Mutation rate, whether per locus or genome-wide, features as a variable in many calculations that underlie evolutionary genetic hypotheses. But a true experimental estimate of mutation rate is difficult to obtain. To this end, several groups have used 'mutation-accumulation' lines in both Drosophila melangaster and Caenorhabditis elegans: in an attempt to minimize selection pressure, genetically identical flies or worms are maintained for many generations in a benign environment. Such assays are long and tedious: for one collection, scientists even separated each worm in each generation from everyone else to avoid any selection pressure induced by the stressful dating scene, and instead, self-fertilize.

Previous studies have used fitness-based assays to assess the number of mutations that developed in each line, yielding an indirect estimate of mutation rate. For a more direct estimate, Denver and colleagues have now revisited a collection of these special worm lines and sequenced more than 4 Mb of loci scattered around the genome. In a recent paper in Nature, they report the total haploid genomic mutation rate to be approximately 2.1 mutations per genome per generation — an estimate that is an order of magnitude higher than previous best guesses, and 2 orders higher than the indirect estimate from the same collection (although the previous estimates referred to deleterious mutation rate, whereas these authors estimate total mutation rate). Not only that, but the more frequently observed mutations were insertions, in contrast to reports based on pseudogenes that indicated that most naturally occurring mutations in worms are deletions.

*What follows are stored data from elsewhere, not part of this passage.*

(* ===== verification/Requests.v ===== *)
(** * Request handlers over shared state

    An asynchronous handler that locks shared state for single accesses and
    awaits answers from outside: a finite tree of atomic accesses and queries.
    Two ways of running handlers: alone, one after the other, and interleaved
    in a pool; with a rule for each. *)

From S2P Require Export Prelude.

(** ** Handlers *)

Section Proc.
Context {S : Type} {Q : Type → Type}.

Inductive proc (R : Type) : Type :=
| Return (r : R)
| Panic
| Atomic {A : Type} (f : S → S * A) (k : A → proc R)
| Ask {A : Type} (q : Q A) (k : A → proc R).
#[global] Arguments Return {R}.
#[global] Arguments Panic {R}.
#[global] Arguments Atomic {R A}.
#[global] Arguments Ask {R A}.

#[global] Instance proc_ret : MRet proc := @Return.
#[global] Instance proc_bind : MBind proc :=
  λ _ _ f, fix bind p :=
    match p with
    | Return r => f r
    | Panic => Panic
    | Atomic g k => Atomic g (λ a, bind (k a))
    | Ask q k => Ask q (λ a, bind (k a))
    end.
Definition atomic {A} (f : S → S * A) : proc A := Atomic f Return.
Definition reading {A} (f : S → A) : proc A := Atomic (λ s, (s, f s)) Return.
Definition writing (f : S → S) : proc unit := Atomic (λ s, (f s, ())) Return.
Definition ask {A} (q : Q A) : proc A := Ask q Return.
(** [?] *)
Definition try_bind {A B E} (p : proc (result A E)) (k : A → proc (result B E)) : proc (result B E) :=
  r ← p; match r with Ok x => k x | Err e => Return (Err e) end.
(** [for x in l { p(x).await }] *)
Fixpoint for_each {A} (l : list A) (p : A → proc unit) : proc unit :=
  match l with [] => Return () | x :: l => _ ← p x; for_each l p end.
End Proc.
Arguments proc : clear implicits.

Notation "x ←! p ; k" := (try_bind p (λ x, k))
  (at level 20, p at level 100, k at level 200, only parsing).

(** ** One handler alone *)

Section Alone.
Context {S : Type} {Q : Type → Type} (good : ∀ A, Q A → A → Prop).
Abbreviation proc := (proc S Q).

(** What a run ends with; [None] is a panic. *)
Inductive runs {R} : proc R → S → option R → S → Prop :=
| runs_return r s : runs (Return r) s (Some r) s
| runs_panic s : runs Panic s None s
| runs_atomic A (f : S → S * A) k s r s' :
    runs (k (f s).2) (f s).1 r s' → runs (Atomic f k) s r s'
| runs_ask A (q : Q A) k a s r s' :
    good A q a → runs (k a) s r s' → runs (Ask q k) s r s'.

(** No panic, and [post] at the end, whatever is answered. *)
Fixpoint wp {R} (p : proc R) (post : R → S → Prop) (s : S) : Prop :=
  match p with
  | Return r => post r s
  | Panic => False
  | Atomic f k => wp (k (f s).2) post (f s).1
  | Ask q k => ∀ a, good _ q a → wp (k a) post s
  end.

Lemma wp_bind {A B} (p : proc A) (f : A → proc B) post s :
  wp p (λ a, wp (f a) post) s → wp (p ≫= f) post s.
Proof. revert s. induction p as [r| |X g k IH|X q k IH]; intros s; cbn; eauto. Qed.
Lemma wp_mono {R} (p : proc R) (post post' : R → S → Prop) s :
  wp p post s → (∀ r s, post r s → post' r s) → wp p post' s.
Proof. revert s. induction p as [r| |X g k IH|X q k IH]; intros s Hp Hm; cbn in *; eauto. Qed.
Lemma wp_try {A B E} (p : proc (result A E)) (k : A → proc (result B E)) post s :
  wp p (λ r s, match r with Ok x => wp (k x) post s | Err e => post (Err e) s end) s →
  wp (try_bind p k) post s.
Proof. intros H. apply wp_bind. eapply wp_mono; [exact H|]. by intros [x|e]. Qed.
Lemma wp_for_each {A} (l : list A) p (I : S → Prop) (post : unit → S → Prop) s :
  I s → (∀ x s, x ∈ l → I s → wp (p x) (λ _, I) s) → (∀ s, I s → post () s) → wp (for_each l p) post s.
Proof.
  intros Hs Hp Hpost. revert s Hs. induction l as [|x l IH]; intros s Hs; cbn; [by apply Hpost|].
  apply wp_bind. eapply wp_mono; [apply Hp; [by left|done]|]. intros r s' Hs'. apply IH; [|done].
  intros y t Hy. apply Hp. by right.
Qed.
Lemma wp_runs {R} (p : proc R) post s r s' :
  wp p post s → runs p s r s' → ∃ x, r = Some x ∧ post x s'.
Proof. intros Hp Hr. induction Hr; cbn in Hp; eauto; done. Qed.
(** A run exists when every query has a good answer. *)
Lemma runs_total {R} (p : proc R) s :
  (∀ A (q : Q A), ∃ a, good A q a) → ∃ r s', runs p s r s'.
Proof.
  intros Hg. revert s. induction p as [r| |A f k IH|A q k IH]; intros s.
  - eexists _, _. constructor.
  - eexists _, _. constructor.
  - destruct (IH (f s).2 (f s).1) as (r & s' & H). exists r, s'. by constructor.
  - destruct (Hg A q) as [a Ha]. destruct (IH a s) as (r & s' & H). exists r, s'. by econstructor.
Qed.
(** A run with given answers. *)
Fixpoint run_with {R} (answer : ∀ A, Q A → A) (p : proc R) (s : S) : option R * S :=
  match p with
  | Return r => (Some r, s)
  | Panic => (None, s)
  | Atomic f k => let '(s', a) := f s in run_with answer (k a) s'
  | Ask q k => run_with answer (k (answer _ q)) s
  end.
Lemma run_with_runs {R} answer (p : proc R) s :
  (∀ A (q : Q A), good A q (answer A q)) → runs p s (run_with answer p s).1 (run_with answer p s).2.
Proof.
  intros Hg. revert s. induction p as [r| |A f k IH|A q k IH]; intros s; cbn.
  - constructor.
  - constructor.
  - constructor. destruct (f s) as [s' a]. apply IH.
  - eapply runs_ask; [apply Hg|apply IH].
Qed.

(** ** Interleaved handlers *)

(** The next access or answer of a handler. *)
Inductive proc_step {R} : proc R → S → proc R → S → Prop :=
| step_atomic A (f : S → S * A) k s : proc_step (Atomic f k) s (k (f s).2) (f s).1
| step_ask A (q : Q A) k a s : good A q a → proc_step (Ask q k) s (k a) s.

(** Between the accesses other handlers run, which keep [I]; [panics] says
    whether this one may panic. *)
Fixpoint keeps {R} (I : S → Prop) (panics : Prop) (p : proc R) (post : R → Prop) : Prop :=
  match p with
  | Return r => post r
  | Panic => panics
  | Atomic f k => ∀ s, I s → I (f s).1 ∧ keeps I panics (k (f s).2) post
  | Ask q k => ∀ a, good _ q a → keeps I panics (k a) post
  end.
Lemma keeps_bind {A B} I panics (p : proc A) (f : A → proc B) post :
  keeps I panics p (λ a, keeps I panics (f a) post) → keeps I panics (p ≫= f) post.
Proof.
  induction p as [r| |X g k IH|X q k IH]; cbn; eauto.
  intros H s Hs. destruct (H s Hs). split; [done|]. by apply IH.
Qed.
Lemma keeps_mono {R} I (panics panics' : Prop) (p : proc R) (post post' : R → Prop) :
  keeps I panics p post → (panics → panics') → (∀ r, post r → post' r) → keeps I panics' p post'.
Proof.
  intros Hp Hq Hm. induction p as [r| |X g k IH|X q k IH]; cbn in *; eauto.
  intros s Hs. destruct (Hp s Hs). split; [done|]. by apply IH.
Qed.
Lemma keeps_try {A B E} I panics (p : proc (result A E)) (k : A → proc (result B E)) post :
  keeps I panics p (λ r, match r with Ok x => keeps I panics (k x) post | Err e => post (Err e) end) →
  keeps I panics (try_bind p k) post.
Proof. intros H. apply keeps_bind. eapply keeps_mono; [exact H|done|]. by intros [x|e]. Qed.
Lemma keeps_for_each {A} I panics (l : list A) p (post : unit → Prop) :
  (∀ x, x ∈ l → keeps I panics (p x) (λ _, True)) → post () → keeps I panics (for_each l p) post.
Proof.
  intros Hp Hpost. induction l as [|x l IH]; cbn; [done|]. apply keeps_bind.
  eapply keeps_mono; [apply Hp; by left|done|]. intros r _. apply IH. intros y Hy. apply Hp. by right.
Qed.
Lemma keeps_step {R} I panics (p : proc R) post s p' s' :
  keeps I panics p post → I s → proc_step p s p' s' → keeps I panics p' post ∧ I s'.
Proof. intros Hp Hs Hstep. destruct Hstep as [A f k s|A q k a s Ha]; cbn in Hp; naive_solver. Qed.

(** A pool: the shared state and the handlers that were started, with their
    requests. *)
Context {Req R : Type} (dispatch : Req → proc R).
Inductive pool_step : S * list (Req * proc R) → S * list (Req * proc R) → Prop :=
| pool_start s ts q : pool_step (s, ts) (s, ts ++ [(q, dispatch q)])
| pool_go s ts i q p p' s' :
    ts !! i = Some (q, p) → proc_step p s p' s' → pool_step (s, ts) (s', <[i := (q, p')]> ts).

Lemma pool_invariant (I : S → Prop) (panics : Req → Prop) (post : Req → R → Prop) s0 x :
  (∀ q, keeps I (panics q) (dispatch q) (post q)) → I s0 → rtc pool_step (s0, []) x →
  I x.1 ∧ ∀ q p, (q, p) ∈ x.2 → keeps I (panics q) p (post q).
Proof.
  intros Hd H0 Hr. set (ok := λ x : S * list (Req * proc R), I x.1 ∧ ∀ q p, (q, p) ∈ x.2 → keeps I (panics q) p (post q)).
  assert (Hstep : ∀ x y, pool_step x y → ok x → ok y).
  { intros x' y' [s ts q|s ts i q p p' s' Hi Hs] [Hi0 Hts]; split; cbn in *; try done.
    - intros q' p' [Hin|[= -> ->]%list_elem_of_singleton]%elem_of_app; auto.
    - by destruct (keeps_step _ _ _ _ _ _ _ (Hts q p (list_elem_of_lookup_2 _ _ _ Hi)) Hi0 Hs).
    - intros q' p2 [j Hj]%list_elem_of_lookup_1. destruct (decide (i = j)) as [->|Hne].
      + rewrite list_lookup_insert_eq in Hj by (by eapply lookup_lt_Some). injection Hj as <- <-.
        by destruct (keeps_step _ _ _ _ _ _ _ (Hts q p (list_elem_of_lookup_2 _ _ _ Hi)) Hi0 Hs).
      + rewrite list_lookup_insert_ne in Hj by done. by eapply Hts, list_elem_of_lookup_2. }
  assert (Hall : ∀ y z, rtc pool_step y z → ok y → ok z).
  { induction 1 as [|y z w Hyz _ IH]; [done|]. intros Hy. apply IH. by eapply Hstep. }
  apply (Hall _ _ Hr). split; [done|]. by intros ?? ?%elem_of_nil.
Qed.

(** A schedule: which handler goes next, with given answers. *)
Definition step_with (answer : ∀ A, Q A → A) (p : proc R) (s : S) : option (proc R * S) :=
  match p with
  | Atomic f k => Some (k (f s).2, (f s).1)
  | Ask q k => Some (k (answer _ q), s)
  | _ => None
  end.
Fixpoint schedule_with (answer : ∀ A, Q A → A) (l : list nat) (x : S * list (Req * proc R)) :
  option (S * list (Req * proc R)) :=
  match l with
  | [] => Some x
  | i :: l =>
      '(q, p) ← x.2 !! i; '(p', s') ← step_with answer p x.1;
      schedule_with answer l (s', <[i := (q, p')]> x.2)
  end.
Lemma schedule_with_steps answer l x y :
  (∀ A (q : Q A), good A q (answer A q)) → schedule_with answer l x = Some y → rtc pool_step x y.
Proof.
  intros Hg. revert x. induction l as [|i l IH]; intros [s ts] E; cbn in E; [by injection E as <-|].
  apply bind_Some in E as ([q p] & Hi & ([p' s'] & Hp & E)%bind_Some).
  apply rtc_l with (s', <[i := (q, p')]> ts); [|by apply IH]. apply pool_go with p; [done|].
  destruct p as [r| |A f k|A qq k]; cbn in Hp; try done; injection Hp as <- <-; constructor. apply Hg.
Qed.
Lemma pool_started s ts qs : rtc pool_step (s, ts) (s, ts ++ ((λ q, (q, dispatch q)) <$> qs)).
Proof.
  revert ts. induction qs as [|q qs IH]; intros ts; [by rewrite app_nil_r|].
  apply rtc_l with (s, ts ++ [(q, dispatch q)]); [constructor|].
  specialize (IH (ts ++ [(q, dispatch q)])). by rewrite <-app_assoc in IH.
Qed.
End Alone.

So, with one study, Denver and colleagues prompt the entire field to rethink the process of mutation over time and our measurement of it. It does not take long for this to generate controversy: in a thought-provoking News and Views piece, Rosenberg and Hastings speculate on the mechanisms at work in the Denver study. Either previous estimates were wrong because they only detected mutations that produce phenotypes, as Denver et al. would suggest, or the new study uses methods that push the worms to develop more mutations even in the absence of deleterious selection, maybe even through triggering stress-response pathways. Future studies might have to bring the worms out of their posh retirement to settle the question.